**PROBLEM DESCRIPTION:**
In the entries that follow, how many lines include the string "option"? The answer is the number only.
··· RECORD EXCERPTS
(** The hours of the last day, as the code computes them, are those of its
    time of day clamped into the work window. *)
Lemma last_day_elapsed_hours (e : datetime) :
  valid_time (dt_time e) = true ->
  Binary64.fdiv
    (Binary64.total_seconds
       (datetime_sub (clamp_to_workday e) (combine (dt_date e) HORA_INICIO)))
    (Binary64.nearest 36000 10)
  = Binary64.elapsed_hours (dt_time e).
Proof.
  intros Hv. destruct (clamp_to_workday_us e Hv) as [Hd Hus].
  rewrite datetime_sub_same_date by exact Hd.
  cbn [dt_time]. rewrite Hus. reflexivity.
Qed.

(** The result in two parts: the total of the loop and what the last day
    adds. *)
Lemma bhb_float_unfold (H : gset string) (d0 : date) (e : datetime) :
  valid_time (dt_time e) = true ->
  Binary64.business_hours_between H (Some d0) (Some e)
  = let* total :=
      Binary64.bhb_loop H (Z.to_nat (toordinal (dt_date e) - toordinal d0))
        (dt_date e) d0 Binary64.zero in
    Ok (Binary64.py_round
          (if is_business_day H (dt_date e)
           then Binary64.add_partial total (dt_time e) else total) 2).
Proof.
  intros Hv. unfold Binary64.business_hours_between.
  destruct (Binary64.bhb_loop H _ (dt_date e) d0 Binary64.zero) as [t| |];
    cbn [res_bind]; try reflexivity.
  destruct (is_business_day H (dt_date e)); [|reflexivity].
  cbv zeta. rewrite (last_day_elapsed_hours e Hv). reflexivity.
Qed.
Definition batch_concat {A} (ds : list (list A)) (batch_size : nat)
  : list (list A) :=
  map (reduce_window []) (window batch_size ds).

(** ** Datasets (train.py lines 206-284) *)

(** The targets of a dataset element: [pos[:, -1]] of shape [N, D] in
    rollout mode, [pos[:, -predict_length:]] of shape [N, P, D] otherwise. *)
Inductive targets :=
| Target2 (t : list (list Qc))
| Target3 (t : list (list (list Qc))).

Definition dataset : Type := list (features * targets).

(** A [tf.data.Dataset] is lazy.  What the script sees of one is the
    elements a walk over it hands out and whether the walk ends: [elements]
    are those of one pass, in order, and [ds.repeat()] (line 240) starts
    over at the end of a pass for ever, so the walk over a repeated dataset
    ends only if a pass has no element.  The shuffle of line 241 reorders a
    dataset that is repeated; that order is not modelled. *)
Record tf_dataset := { elements : dataset; repeated : bool }.

Definition ends (d : tf_dataset) : bool :=
  negb (repeated d) || match elements d with [] => true | _ => false end.

(** [ds.map(f)] for a function that may raise: the first exception is the
    outcome.  [ds.map] traces [f] when the pipeline is built, so a dataset
    whose elements make [f] raise fails there; the records of one file carry
    the same keys, and which they carry is read off the records. *)
Fixpoint map_result {A B} (f : A -> result B) (l : list A) : result (list B) :=
  match l with
  | [] => Ok []
  | x :: l' => y <- f x ;; ys <- map_result f l' ;; Ok (y :: ys)
  end.
(** X4. Every invocation prints at most one record, and exactly one unless
    it ends with an uncaught exception; it ends normally or with exit
    status 1. *)
Theorem main_prints_at_most_one_record W argv s :
  ∃ out,
    stdout (main W argv s).2 = stdout s ++ out
    ∧ (length out ≤ 1)%nat
    ∧ (out = [] ↔ ∃ e, (main W argv s).1 = Raised e)
    ∧ ((main W argv s).1 = Normal tt ∨ exit_code (main W argv s).1 = 1).
Proof.
  assert (∀ r : ctl unit * state,
            (∃ record, r.2.(stdout) = stdout s ++ [record]
                       ∧ (r.1 = Normal tt ∨ r.1 = SysExit 1))
            ∨ (∃ e, r.1 = Raised e ∧ r.2.(stdout) = stdout s) →
            ∃ out, stdout r.2 = stdout s ++ out
                   ∧ (length out ≤ 1)%nat
                   ∧ (out = [] ↔ ∃ e, r.1 = Raised e)
                   ∧ (r.1 = Normal tt ∨ exit_code r.1 = 1)) as Hshape.
  { intros [c s'] [(record & Hout & Hc)|(e & Hc & Hout)]; simpl in *.
    - exists [record]. split_and!; [done|simpl; lia| |].
      + split; [done|]. intros [e He]. destruct Hc as [Hc|Hc]; congruence.
      + destruct Hc as [->| ->]; auto.
    - exists []. rewrite app_nil_r. split_and!; [done|simpl; lia| |].
      + split; [by eauto|done].
      + subst c. auto. }
  apply Hshape.
  assert (∀ error,
            ∃ record, stdout (State (model_dir s) (model_file s) (status_file s)
                                (stdout s ++ [usage_record error]))
                      = stdout s ++ [record]
                      ∧ ((SysExit 1 : ctl unit) = Normal tt ∨ (SysExit 1 : ctl unit) = SysExit 1))
    as Husage by (intros error; eexists; split; [done|by right]).
  unfold main.
  destruct (length argv <? 2)%nat; [left; run; by apply Husage|].
  destruct (String.eqb _ "train" && _).
  - destruct (train_outcomes' W (default "" (argv !! 2%nat)) s)
      as [(error & dir & ->)|[(e & ->)|(m & metrics & ->)]].
    + left. eexists. split; [done|by right].
    + right. by eexists.
    + left. eexists. split; [done|by left].
  - destruct (String.eqb _ "predict" && _).
    + destruct (predict_one_record W (default "" (argv !! 2%nat)) s) as [record ->].
      left. eexists. split; [done|by left].
    + left. run. by apply Husage.
Qed.
(** * DatabaseCore: a shallow embedding of the ORM and schema migrator

    The development follows [backend/database/core.ts] (class
    [DatabaseCore]).  Every method the properties below talk about is
    transcribed as a function in a state-and-error monad over an explicit
    model of the backing store; the store model plays the role of the
    query builder and of the embedded SQL engine the class drives.

    Conventions.
    - A JavaScript object used as a record of raw values is a
      [gmap string _]; a key that is absent and a key holding [undefined]
      are not told apart (no code path below distinguishes them).
    - [await] is sequencing.  Calls the source fires without [await] are
      sequenced at their call site as well.
    - The store keeps values as they are bound (no column affinity, no
      referential-integrity enforcement); it does reject unknown tables,
      unknown columns, values that cannot be bound, duplicate primary keys
      and nulls in NOT NULL columns. *)

From stdpp Require Import gmap strings list fin_maps sorting pretty.
From Stdlib Require Import ZArith Lia Ascii.

Set Warnings "-register-all".
Open Scope string_scope.
Open Scope list_scope.

(** ** Values *)

(** [RawValue]: what a cell of a table, or a scalar entry of a
    [FieldValueMap], can hold. *)
Inductive RawValue :=
| VNull
| VStr (s : string)
| VNum (z : Z)
| VBool (b : bool).

Global Instance RawValue_eq_dec : EqDecision RawValue.
Proof. solve_decision. Defined.

(** [FieldValueMap]: scalar entries, and for Table fields a list of child
    maps. *)
Inductive FValue :=
| FRaw (v : RawValue)
| FRows (children : list (gmap string FValue)).

Abbreviation FieldValueMap := (gmap string FValue).
Abbreviation Row := (gmap string RawValue).

(** ** Schema model *)

Record Field := mkField {
  fieldname : string;
  fieldtype : string;
  required : bool;
  default_value : option RawValue;
  target : option string;
}.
······
**YOUR RESPONSE:**
2